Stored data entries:
■ ■ ■ ■ ■

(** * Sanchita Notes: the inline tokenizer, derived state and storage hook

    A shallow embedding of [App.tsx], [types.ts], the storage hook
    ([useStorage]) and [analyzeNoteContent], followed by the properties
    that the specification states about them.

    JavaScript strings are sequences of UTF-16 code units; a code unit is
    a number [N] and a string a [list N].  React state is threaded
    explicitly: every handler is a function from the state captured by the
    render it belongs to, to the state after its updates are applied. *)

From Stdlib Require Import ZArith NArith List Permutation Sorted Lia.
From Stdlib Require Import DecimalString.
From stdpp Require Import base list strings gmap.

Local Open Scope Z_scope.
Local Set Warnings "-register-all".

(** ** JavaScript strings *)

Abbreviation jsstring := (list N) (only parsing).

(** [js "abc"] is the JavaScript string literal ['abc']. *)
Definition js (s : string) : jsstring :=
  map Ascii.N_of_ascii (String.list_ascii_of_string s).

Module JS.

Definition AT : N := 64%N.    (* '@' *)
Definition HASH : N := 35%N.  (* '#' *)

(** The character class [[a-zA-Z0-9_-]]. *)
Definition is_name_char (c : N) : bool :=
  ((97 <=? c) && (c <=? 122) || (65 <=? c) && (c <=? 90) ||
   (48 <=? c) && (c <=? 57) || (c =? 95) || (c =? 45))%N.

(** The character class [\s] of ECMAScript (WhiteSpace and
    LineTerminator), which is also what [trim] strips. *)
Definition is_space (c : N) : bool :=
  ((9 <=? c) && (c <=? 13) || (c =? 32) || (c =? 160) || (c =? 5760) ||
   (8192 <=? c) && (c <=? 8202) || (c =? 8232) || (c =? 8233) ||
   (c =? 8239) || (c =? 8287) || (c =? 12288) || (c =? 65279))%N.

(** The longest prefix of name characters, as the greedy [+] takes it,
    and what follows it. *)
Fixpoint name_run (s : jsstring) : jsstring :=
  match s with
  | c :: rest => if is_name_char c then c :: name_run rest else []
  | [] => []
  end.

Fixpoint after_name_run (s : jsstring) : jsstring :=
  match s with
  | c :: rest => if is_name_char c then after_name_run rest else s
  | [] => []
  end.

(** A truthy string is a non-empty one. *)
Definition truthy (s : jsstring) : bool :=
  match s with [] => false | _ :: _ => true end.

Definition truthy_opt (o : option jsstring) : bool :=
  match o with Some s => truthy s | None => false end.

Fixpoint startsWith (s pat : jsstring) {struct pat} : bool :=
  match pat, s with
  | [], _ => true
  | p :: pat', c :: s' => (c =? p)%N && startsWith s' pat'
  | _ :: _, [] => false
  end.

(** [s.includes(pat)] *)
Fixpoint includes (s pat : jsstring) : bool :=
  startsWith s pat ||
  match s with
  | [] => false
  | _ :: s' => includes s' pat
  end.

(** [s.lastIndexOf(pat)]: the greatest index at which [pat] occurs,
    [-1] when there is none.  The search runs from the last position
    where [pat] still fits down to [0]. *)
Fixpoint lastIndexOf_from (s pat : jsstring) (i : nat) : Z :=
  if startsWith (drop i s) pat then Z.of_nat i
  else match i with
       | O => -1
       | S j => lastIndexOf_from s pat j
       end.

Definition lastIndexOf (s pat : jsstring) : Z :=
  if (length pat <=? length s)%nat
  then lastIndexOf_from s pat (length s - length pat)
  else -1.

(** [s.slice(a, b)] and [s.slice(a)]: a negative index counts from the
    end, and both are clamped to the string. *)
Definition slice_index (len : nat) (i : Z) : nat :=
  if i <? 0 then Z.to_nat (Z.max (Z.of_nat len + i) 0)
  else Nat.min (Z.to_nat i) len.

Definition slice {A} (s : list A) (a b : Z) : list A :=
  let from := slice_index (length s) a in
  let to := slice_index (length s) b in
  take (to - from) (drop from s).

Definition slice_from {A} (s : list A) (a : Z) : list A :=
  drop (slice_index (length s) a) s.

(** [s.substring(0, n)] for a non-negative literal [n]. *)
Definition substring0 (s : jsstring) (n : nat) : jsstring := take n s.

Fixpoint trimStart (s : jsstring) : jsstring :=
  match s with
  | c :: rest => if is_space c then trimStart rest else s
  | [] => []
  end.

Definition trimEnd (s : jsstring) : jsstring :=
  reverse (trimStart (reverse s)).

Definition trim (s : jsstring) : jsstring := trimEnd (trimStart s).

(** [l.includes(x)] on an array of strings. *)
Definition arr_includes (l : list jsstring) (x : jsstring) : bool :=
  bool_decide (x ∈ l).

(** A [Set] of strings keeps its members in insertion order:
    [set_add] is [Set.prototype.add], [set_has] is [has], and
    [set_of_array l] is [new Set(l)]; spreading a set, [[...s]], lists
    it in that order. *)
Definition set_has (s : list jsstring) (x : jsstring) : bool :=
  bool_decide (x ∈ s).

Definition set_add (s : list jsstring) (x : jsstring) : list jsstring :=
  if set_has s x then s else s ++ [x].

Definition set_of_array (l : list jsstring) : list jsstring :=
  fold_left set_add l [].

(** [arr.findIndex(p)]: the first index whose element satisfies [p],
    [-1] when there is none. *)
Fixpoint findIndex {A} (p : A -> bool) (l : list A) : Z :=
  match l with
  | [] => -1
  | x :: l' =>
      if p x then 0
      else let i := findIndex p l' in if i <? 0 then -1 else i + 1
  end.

■ ■ ■ ■ ■

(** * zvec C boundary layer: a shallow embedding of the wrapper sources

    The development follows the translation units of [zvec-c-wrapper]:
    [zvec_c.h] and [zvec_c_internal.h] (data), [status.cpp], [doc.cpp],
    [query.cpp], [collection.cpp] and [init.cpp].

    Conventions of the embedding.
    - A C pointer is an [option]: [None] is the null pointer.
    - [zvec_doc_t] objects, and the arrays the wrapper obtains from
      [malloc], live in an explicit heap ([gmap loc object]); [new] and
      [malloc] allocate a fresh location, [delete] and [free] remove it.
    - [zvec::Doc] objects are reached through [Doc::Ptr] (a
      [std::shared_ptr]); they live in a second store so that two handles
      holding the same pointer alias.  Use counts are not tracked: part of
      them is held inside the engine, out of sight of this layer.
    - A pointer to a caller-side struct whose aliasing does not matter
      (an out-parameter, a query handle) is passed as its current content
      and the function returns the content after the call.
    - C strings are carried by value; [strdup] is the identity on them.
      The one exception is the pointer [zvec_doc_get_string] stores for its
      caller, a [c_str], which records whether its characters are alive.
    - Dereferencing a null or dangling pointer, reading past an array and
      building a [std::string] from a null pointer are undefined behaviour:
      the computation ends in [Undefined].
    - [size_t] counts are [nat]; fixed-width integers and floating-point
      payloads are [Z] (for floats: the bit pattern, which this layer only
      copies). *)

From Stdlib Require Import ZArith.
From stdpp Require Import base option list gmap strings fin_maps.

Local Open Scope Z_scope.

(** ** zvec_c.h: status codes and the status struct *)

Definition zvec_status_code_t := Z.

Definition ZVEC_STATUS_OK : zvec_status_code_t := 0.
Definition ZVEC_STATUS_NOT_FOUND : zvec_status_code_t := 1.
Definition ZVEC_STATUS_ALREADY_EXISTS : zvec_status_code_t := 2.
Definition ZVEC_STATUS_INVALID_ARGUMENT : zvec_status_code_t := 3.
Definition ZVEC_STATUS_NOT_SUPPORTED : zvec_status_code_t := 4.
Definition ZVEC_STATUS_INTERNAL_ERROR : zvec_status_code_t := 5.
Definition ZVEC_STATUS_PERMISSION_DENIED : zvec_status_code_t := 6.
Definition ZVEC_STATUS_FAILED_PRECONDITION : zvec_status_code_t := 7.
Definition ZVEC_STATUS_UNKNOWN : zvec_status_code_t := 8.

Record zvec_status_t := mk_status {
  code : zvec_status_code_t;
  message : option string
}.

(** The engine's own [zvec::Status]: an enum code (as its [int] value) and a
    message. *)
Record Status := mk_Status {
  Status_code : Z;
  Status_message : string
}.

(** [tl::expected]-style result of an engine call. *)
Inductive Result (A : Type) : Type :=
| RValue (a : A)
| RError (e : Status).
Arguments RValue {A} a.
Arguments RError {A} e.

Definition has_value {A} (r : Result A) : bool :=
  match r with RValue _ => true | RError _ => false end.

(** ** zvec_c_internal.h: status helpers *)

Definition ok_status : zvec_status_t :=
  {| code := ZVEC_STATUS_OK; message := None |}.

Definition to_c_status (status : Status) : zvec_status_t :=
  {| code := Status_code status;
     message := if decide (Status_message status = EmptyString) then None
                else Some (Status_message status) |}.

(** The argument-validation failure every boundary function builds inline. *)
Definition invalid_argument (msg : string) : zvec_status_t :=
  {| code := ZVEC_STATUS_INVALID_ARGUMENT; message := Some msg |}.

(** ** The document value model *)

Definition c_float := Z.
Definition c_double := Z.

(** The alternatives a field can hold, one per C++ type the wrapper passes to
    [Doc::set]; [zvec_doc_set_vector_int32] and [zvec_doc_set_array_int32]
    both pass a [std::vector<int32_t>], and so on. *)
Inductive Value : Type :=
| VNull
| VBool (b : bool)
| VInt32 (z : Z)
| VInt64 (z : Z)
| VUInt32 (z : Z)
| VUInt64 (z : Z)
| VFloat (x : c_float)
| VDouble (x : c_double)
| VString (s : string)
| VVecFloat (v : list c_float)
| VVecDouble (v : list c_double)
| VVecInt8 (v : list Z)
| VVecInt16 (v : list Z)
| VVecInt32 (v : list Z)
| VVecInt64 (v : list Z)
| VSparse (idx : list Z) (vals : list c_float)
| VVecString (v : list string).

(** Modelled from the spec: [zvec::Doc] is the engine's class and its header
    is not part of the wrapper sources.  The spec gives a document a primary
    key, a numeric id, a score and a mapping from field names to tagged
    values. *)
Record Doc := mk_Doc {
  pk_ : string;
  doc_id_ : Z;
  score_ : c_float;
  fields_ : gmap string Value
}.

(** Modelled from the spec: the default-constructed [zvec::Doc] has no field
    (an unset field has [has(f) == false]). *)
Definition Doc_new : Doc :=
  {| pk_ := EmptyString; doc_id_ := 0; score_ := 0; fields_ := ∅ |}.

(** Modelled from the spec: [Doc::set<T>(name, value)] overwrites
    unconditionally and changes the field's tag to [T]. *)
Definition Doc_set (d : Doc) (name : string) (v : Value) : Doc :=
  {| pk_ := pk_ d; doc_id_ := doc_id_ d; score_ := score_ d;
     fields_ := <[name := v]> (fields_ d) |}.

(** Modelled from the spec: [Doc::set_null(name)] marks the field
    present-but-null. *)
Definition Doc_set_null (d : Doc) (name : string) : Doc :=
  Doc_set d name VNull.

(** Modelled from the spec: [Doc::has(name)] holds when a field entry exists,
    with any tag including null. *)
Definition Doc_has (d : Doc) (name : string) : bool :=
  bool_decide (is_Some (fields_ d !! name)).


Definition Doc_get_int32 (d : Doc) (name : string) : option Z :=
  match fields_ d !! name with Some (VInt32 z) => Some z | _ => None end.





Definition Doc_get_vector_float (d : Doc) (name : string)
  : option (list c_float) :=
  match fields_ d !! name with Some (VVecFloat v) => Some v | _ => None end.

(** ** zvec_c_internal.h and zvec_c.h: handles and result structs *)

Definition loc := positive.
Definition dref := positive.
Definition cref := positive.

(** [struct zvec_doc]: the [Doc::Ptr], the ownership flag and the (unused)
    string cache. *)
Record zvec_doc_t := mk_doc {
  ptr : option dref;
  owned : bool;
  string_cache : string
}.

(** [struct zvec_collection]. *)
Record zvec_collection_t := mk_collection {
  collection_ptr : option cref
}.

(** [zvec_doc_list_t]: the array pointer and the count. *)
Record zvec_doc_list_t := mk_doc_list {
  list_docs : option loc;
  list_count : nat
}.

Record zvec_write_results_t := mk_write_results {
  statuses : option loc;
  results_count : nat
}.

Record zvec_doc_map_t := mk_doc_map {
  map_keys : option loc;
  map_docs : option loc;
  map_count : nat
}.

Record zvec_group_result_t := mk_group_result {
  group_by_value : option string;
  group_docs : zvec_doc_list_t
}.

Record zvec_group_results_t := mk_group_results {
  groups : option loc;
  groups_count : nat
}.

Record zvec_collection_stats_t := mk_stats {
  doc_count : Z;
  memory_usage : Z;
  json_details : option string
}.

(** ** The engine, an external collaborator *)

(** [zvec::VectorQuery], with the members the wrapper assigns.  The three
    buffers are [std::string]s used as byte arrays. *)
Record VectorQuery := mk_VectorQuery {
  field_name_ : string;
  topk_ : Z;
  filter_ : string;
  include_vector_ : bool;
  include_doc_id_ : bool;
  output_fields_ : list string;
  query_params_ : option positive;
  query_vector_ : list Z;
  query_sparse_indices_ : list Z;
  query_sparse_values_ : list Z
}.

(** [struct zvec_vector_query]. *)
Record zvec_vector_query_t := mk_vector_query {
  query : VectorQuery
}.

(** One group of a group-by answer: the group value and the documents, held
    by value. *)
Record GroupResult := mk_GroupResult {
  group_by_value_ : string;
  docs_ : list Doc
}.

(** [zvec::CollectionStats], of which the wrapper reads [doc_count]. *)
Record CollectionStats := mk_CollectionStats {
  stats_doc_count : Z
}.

■ ■ ■ ■ ■

What you should do:
Look over the entries above. Copy every line that contains the word "literal".

Result:
(** [js "abc"] is the JavaScript string literal ['abc']. *)
(** [s.substring(0, n)] for a non-negative literal [n]. *)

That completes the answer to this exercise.